Open hummingbird trap

Because there were normally so many feeders at the preserve, there was no shortage of hummer activity. However, the trappers had to be careful and not trip the door until the bird perched on the feeder. Hummingbirds flap their wings up to 100 times per second and fly 25-30 miles per hour on average. Male birds can reach speeds of nearly 60 mph during courtship display dives!

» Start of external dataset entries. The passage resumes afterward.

(* ===== verification/LbClient.v ===== *)
(** The load-balancer controller's client of the API server,
    [lbcontroller/pkg/ipam/client.go], and its composition with the handler that
    answers it ([ApiServer]).

    A request is a call whose answer is arbitrary; [encoding/json] and the
    parser of URLs are the class [HttpLib].  [json.Marshal] of a map of strings
    does not fail. *)

From S2P Require Import Prelude GoStd NetIP ApiTypes Kube FipController ApiServer ApiServerSafe Prog LbApi LbController.

(** ** Requests *)

(** The bodies the client marshals. *)
Inductive ReqBody :=
| TokenBody (clientID : string)
| FipBody (a : FipArgs)
| ListBody (a : ListArgs)
| DeleteBody (clientSecret project ipaddr : string).

(** A response: the status, and the body or the error of reading it. *)
Record HttpResponse := mkHttp { StatusCode : Z; hr_Body : res string }.

Inductive HttpCall : Type → Type :=
| Send (method url : string) (token : option string) (body : ReqBody) (timeout : time) : HttpCall (res HttpResponse).

Class HttpLib := {
  (* [http.NewRequestWithContext]: the error of a malformed URL *)
  bad_url : string → option error;
  unmarshal_token : string → res string;
  unmarshal_fip : string → res FIPResponse;
  unmarshal_status : string → res StatusResponse;
  decode_list : string → res FIPListResponse
}.

Definition tokenTimeout : time := 10 * 10 ^ 9.
Definition requestTimeout : time := 60 * 10 ^ 9.

Definition status_code (code : Z) : string := "status code " +:+ itoa code.

Section Client.
Context `{HHttp : HttpLib}.
#[local] Open Scope prog_scope.

Definition send_request (c : IPAMClient) (method path : string) (token : option string) (body : ReqBody)
    (timeout : time) (new_failed send_failed : string) : Prog HttpCall (res HttpResponse) :=
  let url := cl_apiURL c +:+ path in
  match bad_url url with
  | Some err => Ret (Err (wrapf new_failed err))
  | None =>
      try! resp := call (Send method url token body timeout) else err => Ret (Err (wrapf send_failed err)) in
      Ret (Ok resp)
  end.

Definition getToken (c : IPAMClient) : Prog HttpCall (res string) :=
  try! resp := send_request c "POST" "/auth/token" None (TokenBody (cl_clientID c)) tokenTimeout
    "request error" "client error" else err => Ret (Err err) in
  Ret (if negb (StatusCode resp =? 200) then Err (errorf (status_code (StatusCode resp)))
       else match hr_Body resp with
            | Err err => Err (wrapf "response error" err)
            | Ok body =>
                match unmarshal_token body with
                | Err err => Err (wrapf "response unmarshal error" err)
                | Ok token => Ok token
                end
            end).

(** The first check that the response fails. *)
Definition mismatch (a : FipArgs) (rs : FIPResponse) : option string :=
  if negb (bool_decide (rs_ClientSecret rs = fa_ClientSecret a)) then Some "client secret mismatch"
  else if negb (bool_decide (rs_Status rs = "approved")) then Some ("status " +:+ rs_Status rs)
  else if negb (bool_decide (rs_Cluster rs = fa_Cluster a)) then Some "cluster mismatch"
  else if negb (bool_decide (rs_Project rs = fa_Project a)) then Some "project mismatch"
  else if negb (bool_decide (rs_FloatingIPPool rs = fa_FloatingIPPool a)) then Some "floating IP pool mismatch"
  else if negb (bool_decide (rs_ServiceNamespace rs = fa_ServiceNamespace a)) then Some "service namespace mismatch"
  else if negb (bool_decide (rs_ServiceName rs = fa_ServiceName a)) then Some "service name mismatch"
  else if bool_decide (rs_IPAddress rs = "") then Some "IP address is empty"
  else if negb (bool_decide (rs_FloatingIPGroup rs = fa_FloatingIPGroup a)) then Some "floatingip-group name mismatch"
  else None.

Definition accept_response (a : FipArgs) (resp : HttpResponse) : res (string * string * string) :=
  match hr_Body resp with
  | Err err => Err (wrapf "failed to read FIP response body" err)
  | Ok body =>
      match unmarshal_fip body with
      | Err err => Err (wrapf "failed to unmarshal FIP response" err)
      | Ok rs =>
          if negb (StatusCode resp =? 200) then
            if Contains body "quota exceeded" then Err (errorf "failed to request FIP: quota exceeded")
            else Err (errorf ("failed to request FIP: " +:+ status_code (StatusCode resp) +:+ " (" +:+ body +:+ ")"))
          else match mismatch a rs with
               | Some m => Err (errorf ("failed to request FIP: " +:+ m))
               | None => Ok (rs_IPAddress rs, rs_Subnet rs, rs_SharedKey rs)
               end
      end
  end.

Definition client_RequestFIP (c : IPAMClient) (a : FipArgs) : Prog HttpCall (res (string * string * string)) :=
  try! token := getToken c else err => Ret (Err (wrapf "failed to get token for FIP request" err)) in
  try! resp := send_request c "POST" "/fip/request" (Some ("Bearer " +:+ token)) (FipBody a) requestTimeout
    "failed to create FIP request" "failed to request FIP" else err => Ret (Err err) in
  Ret (accept_response a resp).

(** A release is done when the manager says so, or no longer knows the claim. *)
Definition released_response (resp : HttpResponse) : res unit :=
  if (StatusCode resp =? 404) || (StatusCode resp =? 410) then Ok tt
  else if negb (StatusCode resp =? 200) then
    Err (errorf ("failed to release FIP: " +:+ status_code (StatusCode resp)))
  else match hr_Body resp with
  | Err err => Err (wrapf "failed to read FIP release response body" err)
  | Ok body =>
      match unmarshal_status body with
      | Err err => Err (wrapf "failed to unmarshal FIP release response" err)
      | Ok rs =>
          if negb (bool_decide (sr_Status rs = "released"))
          then Err (errorf ("failed to release FIP: status " +:+ sr_Status rs)) else Ok tt
      end
  end.

Definition client_ReleaseFIP (c : IPAMClient) (a : FipArgs) : Prog HttpCall (res unit) :=
  try! token := getToken c else err => Ret (Err (wrapf "failed to get token for FIP release" err)) in
  try! resp := send_request c "POST" "/fip/release" (Some ("Bearer " +:+ token)) (FipBody a) requestTimeout
    "failed to create FIP release request" "failed to release FIP" else err => Ret (Err err) in
  Ret (released_response resp).

Definition client_ListFIPs (c : IPAMClient) (a : ListArgs) : Prog HttpCall (res FIPListResponse) :=
  try! token := getToken c else err => Ret (Err (wrapf "failed to get token for FIP list request" err)) in
  try! resp := send_request c "POST" "/fip/list" (Some ("Bearer " +:+ token)) (ListBody a) requestTimeout
    "failed to create FIP list request" "failed to get FloatingIP list" else err => Ret (Err err) in
  Ret (if negb (StatusCode resp =? 200)
       then Err (errorf ("failed to get FloatingIP list: " +:+ status_code (StatusCode resp)))
       else match hr_Body resp with
            | Err err => Err (wrapf "failed to decode response" err)
            | Ok body =>
                match decode_list body with
                | Err err => Err (wrapf "failed to decode response" err)
                | Ok l => Ok l
                end
            end).

Definition client_DeleteFIP (c : IPAMClient) (clientSecret project ipaddr : string) : Prog HttpCall (res unit) :=
  try! token := getToken c else err => Ret (Err (wrapf "failed to get token for FIP delete request" err)) in
  try! resp := send_request c "DELETE" "/fip/delete" (Some ("Bearer " +:+ token))
    (DeleteBody clientSecret project ipaddr) requestTimeout
    "failed to create FIP delete request" "failed to delete ip address" else err => Ret (Err err) in
  Ret (if negb (StatusCode resp =? 200)
       then Err (errorf ("failed to delete ip address: " +:+ status_code (StatusCode resp))) else Ok tt).

(** ** What the client accepts *)

Lemma mismatch_none a rs :
  mismatch a rs = None ↔
  rs_ClientSecret rs = fa_ClientSecret a ∧ rs_Status rs = "approved" ∧ rs_Cluster rs = fa_Cluster a ∧
  rs_Project rs = fa_Project a ∧ rs_FloatingIPPool rs = fa_FloatingIPPool a ∧
  rs_ServiceNamespace rs = fa_ServiceNamespace a ∧ rs_ServiceName rs = fa_ServiceName a ∧
  rs_IPAddress rs ≠ "" ∧ rs_FloatingIPGroup rs = fa_FloatingIPGroup a.
Proof.
  unfold mismatch. split.
  - intros H. do 9 (case_bool_decide; cbn [negb] in H; try done).
  - intros (-> & -> & -> & -> & -> & -> & -> & Hip & ->). do 7 (rewrite bool_decide_true by done; cbn [negb]).
    rewrite (bool_decide_false _ Hip). by rewrite bool_decide_true.
Qed.

Lemma accept_ok a resp x :
  accept_response a resp = Ok x →
  StatusCode resp = 200 ∧ ∃ body rs, hr_Body resp = Ok body ∧ unmarshal_fip body = Ok rs ∧ mismatch a rs = None ∧
    x = (rs_IPAddress rs, rs_Subnet rs, rs_SharedKey rs).
Proof.
  unfold accept_response. intros H. destruct (hr_Body resp) as [body|]; [|done].
  destruct (unmarshal_fip body) as [rs|] eqn:Hu; [|done].
  destruct (Z.eqb_spec (StatusCode resp) 200); cbn [negb] in H; [|by destruct (Contains _ _)].
  destruct (mismatch a rs) eqn:Hm; [done|]. simplify_eq. split; [done|]. by exists body, rs.
Qed.
End Client.

(** ** The client and the handler together *)

(** The request as the handler decodes it; an empty group is left out and read
    as empty. *)
Definition server_view (a : FipArgs) : FIPRequest :=
  mkFIPRequest (fa_ClientSecret a) (fa_Cluster a) (fa_Project a) (fa_FloatingIPPool a) (fa_ServiceNamespace a)
    (fa_ServiceName a) (fa_IPAddr a) (fa_FloatingIPGroup a).

Section Together.
Context {S : Type} `{HKube : KubeAPI S, HRetry : !RetrySpec S, HRange : MapRange} `{HHttp : HttpLib}.

Lemma serve_request_granted fuel req (w : World S) rs w' :
  serve_request fuel req w = (Some (JSONOk rs), w') →
  ∃ f pool, rs = granted req f pool ∧ st_IPAddr (fip_Status f) ≠ "".
Proof.
  unfold serve_request, bind. destruct (find_project _ w) as [[project|e] w1].
  2:{ unfold writeHandlerError. intros Hr. cbv [ret] in Hr. by destruct (err_kind e). }
  destruct (obtain project req w1) as [[[fip created]|e] w2].
  2:{ unfold writeHandlerError. intros Hr. cbv [ret] in Hr. by destruct (err_kind e). }
  unfold WatchFloatingIP. cbn [fst snd]. set (wait := negb _).
  destruct (watch_loop_does (claims_for req) fuel (fip_ns fip) (fip_name fip) wait watchReconnectInitialDelay w2)
    as (l3 & _ & _ & Hwait).
  destruct (watch_loop _ _ _ _ _ w2) as [[[f|e]|] w3]; simpl in *; [|intros Hr|done].
  - destruct (api (GetPool _) w3) as [[pool|] w4]; cbv [ret]; intros Hr; simplify_eq. exists f, pool. split; [done|].
    specialize (Hwait f eq_refl). unfold allocated in Hwait. by case_bool_decide.
  - destruct (wait_failed_calls fip created e w3) as (_ & _ & _ & Hno).
    destruct (wait_failed fip created e w3) as [reply w4]. cbv [ret] in Hr. simplify_eq. by destruct (Hno rs).
Qed.

(** C20: the client understands the handler.  If the handler of the API server
    approves the client's request and the body reaches the client, the client
    takes the address, the subnet and the shared key of the reply, with one
    exception: a floating IP whose group is not the requested one is refused. *)
Theorem granted_reply_accepted fuel a (w : World S) rs w' body :
  FIPRequestHandler fuel (Ok (server_view a)) w = (Some (JSONOk rs), w') → unmarshal_fip body = Ok rs →
  accept_response a (mkHttp 200 (Ok body)) =
    if bool_decide (rs_FloatingIPGroup rs = fa_FloatingIPGroup a)
    then Ok (rs_IPAddress rs, rs_Subnet rs, rs_SharedKey rs)
    else Err (errorf "failed to request FIP: floatingip-group name mismatch").
Proof.
  intros (f & pool & Hrs & Hip)%serve_request_granted Hb. unfold accept_response. cbn [hr_Body StatusCode]. rewrite Hb.
  cbn [Z.eqb Pos.eqb negb]. assert (mismatch a rs = if bool_decide (rs_FloatingIPGroup rs = fa_FloatingIPGroup a)
    then None else Some "floatingip-group name mismatch") as ->; [|by case_bool_decide].
  unfold mismatch. subst rs. cbn [granted server_view rs_ClientSecret rs_Status rs_Cluster rs_Project rs_FloatingIPPool
    rs_ServiceNamespace rs_ServiceName rs_IPAddress rq_ClientSecret rq_Cluster rq_Project rq_FloatingIPPool
    rq_ServiceNamespace rq_ServiceName].
  do 7 (rewrite bool_decide_true by done; cbn [negb]). rewrite (bool_decide_false _ Hip). by case_bool_decide.
Qed.
End Together.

Once the bird entered the trap and was actually perched on the feeder inside, the chance of them flying into the trap door as it was closing was greatly reduced. Here’s a male bird (notice the ruby throat) caught in one of the traps:

Trapped hummingbird

After capturing a bird in the trap, the next step was to remove the bird from the trap. A net ‘sleeve’ allows the trapper to get his or her hand into the cage without the bird escaping. Still, it’s a delicate procedure and patience is needed in order to avoid extra stress on the bird. Here’s a video of a bird being removed from the trap:

Next, banding a hummingbird!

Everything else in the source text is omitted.